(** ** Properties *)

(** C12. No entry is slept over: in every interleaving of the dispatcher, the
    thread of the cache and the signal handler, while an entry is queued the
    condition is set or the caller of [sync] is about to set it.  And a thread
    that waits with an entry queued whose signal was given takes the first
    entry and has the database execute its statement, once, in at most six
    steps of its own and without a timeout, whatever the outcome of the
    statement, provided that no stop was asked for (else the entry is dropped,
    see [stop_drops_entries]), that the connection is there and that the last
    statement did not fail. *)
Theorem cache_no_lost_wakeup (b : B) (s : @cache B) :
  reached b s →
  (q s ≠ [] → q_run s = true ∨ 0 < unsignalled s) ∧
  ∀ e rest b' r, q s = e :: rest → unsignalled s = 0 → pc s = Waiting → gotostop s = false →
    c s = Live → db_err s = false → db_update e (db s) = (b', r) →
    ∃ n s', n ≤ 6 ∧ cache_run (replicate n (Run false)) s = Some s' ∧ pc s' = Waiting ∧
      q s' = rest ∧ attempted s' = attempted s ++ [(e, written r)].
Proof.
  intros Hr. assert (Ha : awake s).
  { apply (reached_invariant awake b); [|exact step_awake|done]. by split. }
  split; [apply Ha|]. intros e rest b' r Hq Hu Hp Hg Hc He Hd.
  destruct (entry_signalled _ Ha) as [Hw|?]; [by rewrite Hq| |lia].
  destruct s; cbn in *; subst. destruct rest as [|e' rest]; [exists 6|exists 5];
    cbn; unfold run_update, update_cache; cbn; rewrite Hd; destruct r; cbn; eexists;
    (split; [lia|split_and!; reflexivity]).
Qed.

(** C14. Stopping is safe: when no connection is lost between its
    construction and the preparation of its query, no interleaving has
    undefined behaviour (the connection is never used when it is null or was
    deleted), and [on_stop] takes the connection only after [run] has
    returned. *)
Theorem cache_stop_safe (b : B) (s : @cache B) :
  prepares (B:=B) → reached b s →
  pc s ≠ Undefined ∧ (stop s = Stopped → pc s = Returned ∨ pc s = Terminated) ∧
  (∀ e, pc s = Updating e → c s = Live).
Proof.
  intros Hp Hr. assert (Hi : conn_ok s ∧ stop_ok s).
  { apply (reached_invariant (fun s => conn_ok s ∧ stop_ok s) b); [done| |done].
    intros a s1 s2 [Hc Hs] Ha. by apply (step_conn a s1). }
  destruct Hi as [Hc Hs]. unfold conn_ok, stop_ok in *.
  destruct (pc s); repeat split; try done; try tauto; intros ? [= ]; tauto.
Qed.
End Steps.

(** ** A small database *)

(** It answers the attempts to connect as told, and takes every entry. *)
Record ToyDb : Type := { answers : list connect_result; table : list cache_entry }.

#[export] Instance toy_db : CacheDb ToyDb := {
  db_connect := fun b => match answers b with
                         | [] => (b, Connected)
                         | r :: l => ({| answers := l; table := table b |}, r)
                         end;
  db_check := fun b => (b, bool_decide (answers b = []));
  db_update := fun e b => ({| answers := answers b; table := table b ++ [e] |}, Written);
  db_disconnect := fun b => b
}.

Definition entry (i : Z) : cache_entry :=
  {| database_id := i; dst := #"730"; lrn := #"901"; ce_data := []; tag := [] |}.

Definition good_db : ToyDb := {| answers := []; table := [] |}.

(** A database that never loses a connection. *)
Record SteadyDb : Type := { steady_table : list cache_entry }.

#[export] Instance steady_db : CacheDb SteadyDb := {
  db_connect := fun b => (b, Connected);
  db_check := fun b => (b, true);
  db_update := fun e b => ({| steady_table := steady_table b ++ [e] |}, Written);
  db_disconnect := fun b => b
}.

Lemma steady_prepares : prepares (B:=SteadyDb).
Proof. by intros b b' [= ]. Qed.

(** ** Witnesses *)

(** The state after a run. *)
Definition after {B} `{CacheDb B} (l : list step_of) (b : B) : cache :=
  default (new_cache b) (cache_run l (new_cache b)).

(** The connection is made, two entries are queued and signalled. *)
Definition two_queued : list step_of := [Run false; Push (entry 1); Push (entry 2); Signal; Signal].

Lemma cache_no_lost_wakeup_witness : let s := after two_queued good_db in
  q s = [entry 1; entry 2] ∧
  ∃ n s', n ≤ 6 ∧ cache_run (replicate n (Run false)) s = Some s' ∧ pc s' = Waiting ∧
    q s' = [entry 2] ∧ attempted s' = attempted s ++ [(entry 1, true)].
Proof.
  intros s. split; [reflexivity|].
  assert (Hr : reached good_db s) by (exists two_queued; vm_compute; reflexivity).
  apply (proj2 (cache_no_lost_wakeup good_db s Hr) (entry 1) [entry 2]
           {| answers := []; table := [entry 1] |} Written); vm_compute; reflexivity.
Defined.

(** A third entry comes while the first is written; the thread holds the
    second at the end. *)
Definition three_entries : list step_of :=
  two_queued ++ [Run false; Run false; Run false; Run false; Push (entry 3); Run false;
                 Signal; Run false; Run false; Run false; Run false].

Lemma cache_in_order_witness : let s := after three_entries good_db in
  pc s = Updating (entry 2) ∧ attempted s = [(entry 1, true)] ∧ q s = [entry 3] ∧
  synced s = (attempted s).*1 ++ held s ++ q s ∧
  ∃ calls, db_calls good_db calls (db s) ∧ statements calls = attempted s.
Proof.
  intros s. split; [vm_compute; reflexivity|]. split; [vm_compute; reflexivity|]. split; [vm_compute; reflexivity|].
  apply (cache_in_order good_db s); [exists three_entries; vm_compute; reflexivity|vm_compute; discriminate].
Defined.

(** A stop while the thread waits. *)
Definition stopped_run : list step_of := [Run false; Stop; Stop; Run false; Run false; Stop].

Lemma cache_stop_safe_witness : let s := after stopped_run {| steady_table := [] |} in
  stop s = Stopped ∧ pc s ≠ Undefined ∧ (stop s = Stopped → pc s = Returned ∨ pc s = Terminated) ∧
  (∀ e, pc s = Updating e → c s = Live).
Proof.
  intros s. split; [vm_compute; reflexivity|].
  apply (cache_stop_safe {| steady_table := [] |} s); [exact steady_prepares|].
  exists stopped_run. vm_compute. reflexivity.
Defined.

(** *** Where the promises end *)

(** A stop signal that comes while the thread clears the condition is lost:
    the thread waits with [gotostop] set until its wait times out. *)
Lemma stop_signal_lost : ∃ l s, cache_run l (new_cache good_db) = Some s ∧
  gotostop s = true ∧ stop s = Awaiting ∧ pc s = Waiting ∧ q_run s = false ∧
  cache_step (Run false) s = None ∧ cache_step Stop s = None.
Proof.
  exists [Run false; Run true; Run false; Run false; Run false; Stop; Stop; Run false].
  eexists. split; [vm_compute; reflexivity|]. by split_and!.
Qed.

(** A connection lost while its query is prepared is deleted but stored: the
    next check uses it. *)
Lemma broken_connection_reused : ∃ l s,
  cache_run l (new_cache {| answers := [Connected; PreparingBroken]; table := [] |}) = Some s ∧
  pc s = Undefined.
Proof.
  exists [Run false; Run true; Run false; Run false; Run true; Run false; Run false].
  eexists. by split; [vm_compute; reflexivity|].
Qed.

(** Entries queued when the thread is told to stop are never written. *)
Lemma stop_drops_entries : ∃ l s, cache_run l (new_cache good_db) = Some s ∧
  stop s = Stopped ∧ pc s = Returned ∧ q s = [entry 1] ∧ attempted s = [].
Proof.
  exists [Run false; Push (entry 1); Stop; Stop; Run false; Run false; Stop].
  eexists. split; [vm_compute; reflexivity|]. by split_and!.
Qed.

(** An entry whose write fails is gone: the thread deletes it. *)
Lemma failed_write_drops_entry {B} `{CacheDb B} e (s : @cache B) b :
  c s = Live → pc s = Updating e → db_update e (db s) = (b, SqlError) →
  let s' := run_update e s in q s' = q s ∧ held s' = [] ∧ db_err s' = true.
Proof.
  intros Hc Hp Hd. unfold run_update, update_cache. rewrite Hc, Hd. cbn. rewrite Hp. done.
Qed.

• **Problem description**:
In the data above, find the line that contains "that waits with", then reproduce exactly every line from the first line through that line.

• **Reply to the exercise**:
(** ** Properties *)

(** C12. No entry is slept over: in every interleaving of the dispatcher, the
    thread of the cache and the signal handler, while an entry is queued the
    condition is set or the caller of [sync] is about to set it.  And a thread
    that waits with an entry queued whose signal was given takes the first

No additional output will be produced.